The app engages GPS to determine when a cell phone is in a moving vehicle. Incoming calls are sent to voice mail while texts trigger auto-response messages. It also blocks all but three of the smartphone’s apps, in theory allowing just for essentials such as navigation.
The distracted driving technology allows parents or employers to control settings for each Sprint phone via a Web page. Although the technology allows for a user override (for emergencies or when traveling without driving), the Drive First portal logs the action.
Other upper-tier distracted driving solutions have similar functionality — such as Taser’s new Protector system and the TeenSafer subscription service — but Drive First comes with a wireless carrier’s branding, support and billing.
The Drive First app comes from the Location Labs, the same shop behind T-Mobile’s DriveSmart Plus, introduced several months back. T-Mobile had bragging rights to “the “industry’s first carrier-grade service” until now.
DriveSmart Plus is a full-featured subscription service that can be applied to all lines on a customer’s account. It’s priced at $4.99 a month and works with the LG Optimus T Android Phone.
Sprint limits Drive First customers to one smartphone per subscription, making $2 a month a better deal if two or fewer smartphones are controlled.
Meanwhile, T-Mobile said this week that the AT&T purchase of the company is not expected to affect existing services such as DriveSmart Plus for at least a year.

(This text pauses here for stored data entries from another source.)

Lemma session_line_items_keys session l :
  ∃ l' returned,
    session_line_items catalog stripe session l
      = (Ok tt, l', [ListLineItems (session_id session) returned])
    ∧ allCustomers l' = allCustomers l
    ∧ ∀ k, k ∈ purchasedSessionKeys l' ↔
        k ∈ purchasedSessionKeys l ∨ purchased_in catalog stripe session k.
Proof.
  unfold session_line_items, try_catch, bind, call, set_keys, modify, ret, purchased_in.
  destruct (listLineItems stripe (session_id session)) as [lineItems|e]; simpl.
  - eexists _, _. split; [done|]. split; [done|]. intros k. simpl.
    rewrite add_archive_keys_elem. split.
    + intros [?|(item & p & mapped & ?)]; [by left|]. right.
      by exists lineItems, item, p, mapped.
    + intros [?|(? & item & p & mapped & [= <-] & ?)]; [by left|]. right.
      by exists item, p, mapped.
  - eexists _, _. split; [done|]. split; [done|]. intros k. split; [by left|].
    by intros [?|(? & ? & ? & ? & ? & _)].
Qed.

Lemma sessions_loop_keys sessions : ∀ l,
  ∃ l' calls,
    sessions_loop catalog stripe sessions l = (Ok tt, l', calls)
    ∧ line_item_fetches calls
    ∧ allCustomers l' = allCustomers l
    ∧ ∀ k, k ∈ purchasedSessionKeys l' ↔
        k ∈ purchasedSessionKeys l
        ∨ ∃ s, s ∈ sessions ∧ payment_qualifies s = true
               ∧ purchased_in catalog stripe s k.
Proof.
  induction sessions as [|session sessions IH]; intros l; simpl.
  { eexists _, _. split; [done|]. split; [constructor|]. split; [done|].
    intros k. split; [by left|]. intros [?|(? & Hin & _)]; [done|].
    by apply elem_of_nil in Hin. }
  unfold bind. destruct (payment_qualifies session) eqn:Hq.
  - destruct (session_line_items_keys session l) as (l1 & b & -> & Hc1 & Hk1).
    destruct (IH l1) as (l2 & calls & -> & Hcalls & Hc2 & Hk2).
    eexists _, _. split; [done|]. split; [by constructor|].
    split; [congruence|]. intros k. rewrite Hk2, Hk1. split.
    + intros [[?|?]|(s & ? & ?)]; [by left| |].
      * right. exists session. split; [left|done].
      * right. exists s. split; [by right|done].
    + intros [?|(s & [->|?]%elem_of_cons & ? & ?)].
      * left. by left.
      * left. by right.
      * right. by exists s.
  - unfold ret. destruct (IH l) as (l2 & calls & -> & Hcalls & Hc2 & Hk2).
    eexists _, _. split; [done|]. split; [done|]. split; [done|].
    intros k. rewrite Hk2. split.
    + intros [?|(s & ? & ?)]; [by left|]. right. exists s. split; [by right|done].
    + intros [?|(s & [->|?]%elem_of_cons & Hq' & ?)]; [by left|congruence|].
      right. by exists s.
Qed.

Lemma guest_sessions_loop_keys email sessions : ∀ l,
  ∃ l' calls,
    guest_sessions_loop catalog stripe email sessions l = (Ok tt, l', calls)
    ∧ line_item_fetches calls
    ∧ allCustomers l' = allCustomers l
    ∧ ∀ k, k ∈ purchasedSessionKeys l' ↔
        k ∈ purchasedSessionKeys l
        ∨ ∃ s, s ∈ sessions ∧ session_email s = email
               ∧ payment_qualifies s = true ∧ purchased_in catalog stripe s k.
Proof.
  induction sessions as [|session sessions IH]; intros l; simpl.
  { eexists _, _. split; [done|]. split; [constructor|]. split; [done|].
    intros k. split; [by left|]. intros [?|(? & Hin & _)]; [done|].
    by apply elem_of_nil in Hin. }
  unfold bind. fold (session_email session).
  destruct (String.eqb (session_email session) email) eqn:He; simpl;
    [destruct (payment_qualifies session) eqn:Hq|].
  - apply String.eqb_eq in He.
    destruct (session_line_items_keys session l) as (l1 & b & -> & Hc1 & Hk1).
    destruct (IH l1) as (l2 & calls & -> & Hcalls & Hc2 & Hk2).
    eexists _, _. split; [done|]. split; [by constructor|].
    split; [congruence|]. intros k. rewrite Hk2, Hk1. split.
    + intros [[?|?]|(s & ? & ?)]; [by left| |].
      * right. exists session. split; [left|done].
      * right. exists s. split; [by right|done].
    + intros [?|(s & [->|?]%elem_of_cons & ? & ? & ?)].
      * left. by left.
      * left. by right.
      * right. by exists s.
  - unfold ret. destruct (IH l) as (l2 & calls & -> & Hcalls & Hc2 & Hk2).
    eexists _, _. split; [done|]. split; [done|]. split; [done|].
    intros k. rewrite Hk2. split.
    + intros [?|(s & ? & ?)]; [by left|]. right. exists s. split; [by right|done].
    + intros [?|(s & [->|?]%elem_of_cons & ? & Hq' & ?)]; [by left|congruence|].
      right. by exists s.
  - apply String.eqb_neq in He.
    unfold ret. destruct (IH l) as (l2 & calls & -> & Hcalls & Hc2 & Hk2).
    eexists _, _. split; [done|]. split; [done|]. split; [done|].
    intros k. rewrite Hk2. split.
    + intros [?|(s & ? & ?)]; [by left|]. right. exists s. split; [by right|done].
    + intros [?|(s & [->|?]%elem_of_cons & He' & ?)]; [by left|congruence|].
      right. by exists s.
Qed.

End ChannelKeys.

Section ResolverKeys.
Variable catalog : Catalog.
Variable stripe : Stripe.

(** [key] is granted by a paid checkout session of one of the customers. *)
Let bought_by (customers : list Customer) (k : string) : Prop :=
  ∃ c sessions s,
    c ∈ customers
    ∧ sessions_list stripe (Some (customer_id c)) = Ok sessions
    ∧ s ∈ sessions ∧ payment_qualifies s = true ∧ purchased_in catalog stripe s k.

(** [key] is granted by a paid recent checkout session with the e-mail. *)
Let bought_as_guest (email : string) (k : string) : Prop :=
  ∃ recent s,
    sessions_list stripe None = Ok recent
    ∧ s ∈ recent ∧ session_email s = email
    ∧ payment_qualifies s = true ∧ purchased_in catalog stripe s k.

Lemma purchase_customers_loop_keys customers : ∀ l,
  let '(r, l', calls) := purchase_customers_loop catalog stripe customers l in
  Forall (λ c, is_stripe_lookup c = true ∧ is_recent_listing c = false) calls
  ∧ match r with
    | Ok _ =>
        allCustomers l' = allCustomers l
        ∧ ∀ k, k ∈ purchasedSessionKeys l' ↔
            k ∈ purchasedSessionKeys l ∨ bought_by customers k
    | Throw _ =>
        ∃ c, c ∈ customers
             ∧ is_ok (sessions_list stripe (Some (customer_id c))) = false
    end.
Proof.
  induction customers as [|c customers IH]; intros l; simpl.
  { split; [constructor|]. split; [done|]. intros k. split; [by left|].
    intros [?|(? & ? & ? & Hin & _)]; [done|]. by apply elem_of_nil in Hin. }
  unfold bind at 1, call.
  destruct (sessions_list stripe (Some (customer_id c))) as [sessions|e] eqn:Hs; simpl.
  2: { split; [by repeat constructor|]. exists c. split; [left|by rewrite Hs]. }
  unfold bind at 1.
  destruct (sessions_loop_keys catalog stripe sessions l)
    as (l1 & calls1 & -> & Hcalls1 & Hc1 & Hk1).
  specialize (IH l1).
  destruct (purchase_customers_loop catalog stripe customers l1) as [[r l2] calls2].
  destruct IH as [Hcalls2 IH]. split.
  { constructor; [done|]. apply Forall_app. split; [|done].
    eapply Forall_impl; [exact Hcalls1|]. by intros ? (? & ? & _). }
  destruct r as [[]|e].
  - destruct IH as [Hc2 Hk2]. split; [congruence|]. intros k.
    rewrite Hk2, Hk1. unfold bought_by. split.
    + intros [[?|(s & ? & ?)]|(c' & sessions' & s & ? & ?)]; [by left| |].
      * right. exists c, sessions, s. split; [left|done].
      * right. exists c', sessions', s. split; [by right|done].
    + intros [?|(c' & sessions' & s & [->|?]%elem_of_cons & Hs' & ?)].
      * left. by left.
      * rewrite Hs in Hs'. injection Hs' as <-. left. right. by exists s.
      * right. by exists c', sessions', s.
  - destruct IH as (c' & ? & ?). exists c'. split; [by right|done].
Qed.

Lemma subscription_customers_loop_state customers : ∀ l,
  purchasedSessionKeys l = [] →
  ∃ r calls,
    subscription_customers_loop stripe customers l
      = (r, if finds_member stripe customers then grant_all l else l, calls)
    ∧ Forall (λ c, is_stripe_lookup c = true ∧ is_recent_listing c = false
                   ∧ is_checkout_lookup c = false) calls.
Proof.
  induction customers as [|c customers IH]; intros l Hkeys; simpl.
  { eexists _, _. split; [done|constructor]. }
  unfold bind at 1, call.
  destruct (subscriptions_list stripe (customer_id c)) as [subs|e]; simpl.
  2: { eexists _, _. split; [done|by repeat constructor]. }
  unfold bind at 1. rewrite subscriptions_loop_eq by done.
  destruct (circle_member subs); simpl.
  - eexists _, _. split; [done|by repeat constructor].
  - unfold bind at 1, keys_size, bind, get, ret. simpl. rewrite Hkeys. simpl.
    destruct (IH l Hkeys) as (r & calls & -> & Hcalls).
    eexists _, _. split; [done|by constructor].
Qed.

Lemma subscription_channel_state email :
  ∃ calls,
    subscription_channel stripe email new_locals
      = (Ok tt,
         {| purchasedSessionKeys :=
              if finds_member stripe (customers_found stripe email)
              then ALL_SESSION_KEYS else [];
            allCustomers := customers_found stripe email |}, calls)
    ∧ Forall (λ c, is_stripe_lookup c = true ∧ is_recent_listing c = false
                   ∧ is_checkout_lookup c = false) calls.
Proof.
  unfold subscription_channel, customers_found, try_catch, bind at 1, call.
  destruct (customers_list stripe email) as [customers|e]; simpl.
  2: { eexists. split; [done|by repeat constructor]. }
  unfold bind at 1, set_allCustomers, modify. simpl.
  destruct (subscription_customers_loop_state customers
              {| purchasedSessionKeys := []; allCustomers := customers |} eq_refl)
    as (r & calls & -> & Hcalls).
  destruct r as [[]|e]; eexists; (split; [by destruct (finds_member _ _)|]).
  - by constructor.
  - rewrite app_nil_r. by constructor.
Qed.

Lemma purchase_channels_keys email l :
  purchasedSessionKeys l = [] →
  let '(r, l', calls) := purchase_channels catalog stripe email l in
  Forall (λ c, is_stripe_lookup c = true) calls
  ∧ (allCustomers l ≠ [] → Forall (λ c, is_recent_listing c = false) calls)
  ∧ match r with
    | Ok _ =>
        ∀ k, k ∈ purchasedSessionKeys l' ↔
          bought_by (allCustomers l) k
          ∨ (allCustomers l = [] ∧ bought_as_guest email k)
    | Throw _ =>
        (∃ c, c ∈ allCustomers l
              ∧ is_ok (sessions_list stripe (Some (customer_id c))) = false)
        ∨ (allCustomers l = [] ∧ is_ok (sessions_list stripe None) = false)
    end.
Proof.
  intros Hkeys.
  unfold purchase_channels, keys_size, bind at 1, bind at 1, get, ret. simpl.
  rewrite Hkeys. simpl. unfold bind at 1. simpl. unfold bind at 1.
  pose proof (purchase_customers_loop_keys (allCustomers l) l) as Hloop.
  destruct (purchase_customers_loop catalog stripe (allCustomers l) l)
    as [[[[]|e] l1] calls1]; destruct Hloop as [Hcalls1 Hloop].
  2: { split; [eapply Forall_impl; [exact Hcalls1|]; by intros ? [? ?]|].
       split; [|by left].
       intros _. eapply Forall_impl; [exact Hcalls1|]. by intros ? [? ?]. }
  destruct Hloop as [Hc1 Hk1]. unfold bind at 1. simpl. rewrite Hc1.
  assert (Hlook1 : Forall (λ c, is_stripe_lookup c = true) calls1)
    by (eapply Forall_impl; [exact Hcalls1|]; by intros ? [? ?]).
  assert (Hrec1 : Forall (λ c, is_recent_listing c = false) calls1)
    by (eapply Forall_impl; [exact Hcalls1|]; by intros ? [? ?]).
  destruct (allCustomers l) as [|c customers] eqn:Hall.
  - assert (Hnone : ∀ k, ¬ bought_by [] k).
    { intros k (? & ? & ? & Hin & _). by apply elem_of_nil in Hin. }
    assert (Hempty : purchasedSessionKeys l1 = []).
    { destruct (purchasedSessionKeys l1) as [|k rest]; [done|].
      exfalso. destruct (proj1 (Hk1 k) ltac:(left)) as [Hk|Hk].
      - rewrite Hkeys in Hk. by apply elem_of_nil in Hk.
      - by apply Hnone in Hk. }
    rewrite Hempty. simpl. unfold bind at 1, call.
    destruct (sessions_list stripe None) as [recent|e] eqn:Hrecent; simpl.
    + destruct (guest_sessions_loop_keys catalog stripe email recent l1)
        as (l2 & calls2 & -> & Hcalls2 & _ & Hk2).
      split; [|split; [done|]].
      { apply Forall_app. split; [done|]. constructor; [done|].
        eapply Forall_impl; [exact Hcalls2|]. by intros ? (? & _). }
      intros k. rewrite Hk2, Hempty. unfold bought_as_guest. split.
      * intros [Hk|(s & ?)]; [by apply elem_of_nil in Hk|].
        right. split; [done|]. by exists recent, s.
      * intros [Hk|[_ (recent' & s & [= <-] & ?)]]; [by apply Hnone in Hk|].
        right. by exists s.
    + split; [|split; [done|by right]].
      apply Forall_app. split; [done|by repeat constructor].
  - replace ((length (purchasedSessionKeys l1) =? 0)%nat
             && (length (c :: customers) =? 0)%nat) with false
      by (by rewrite andb_false_r).
    unfold ret. rewrite !app_nil_r. split; [done|]. split; [done|].
    intros k. rewrite Hk1, Hkeys. split.
    + intros [Hk|?]; [by apply elem_of_nil in Hk|by left].
    + intros [?|[? _]]; [by right|done].
Qed.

They may own “smart” phones but they are bonehead stupid to pay more money each month when all they have to do is use any one of ten fingers to just turn the damn thing off while driving. We really are a nation of idiots. I love how the phone industry obfuscates the obvious dangers of using a phone, smart or otherwise while driving and managers to make that public safety issue a new source of profit.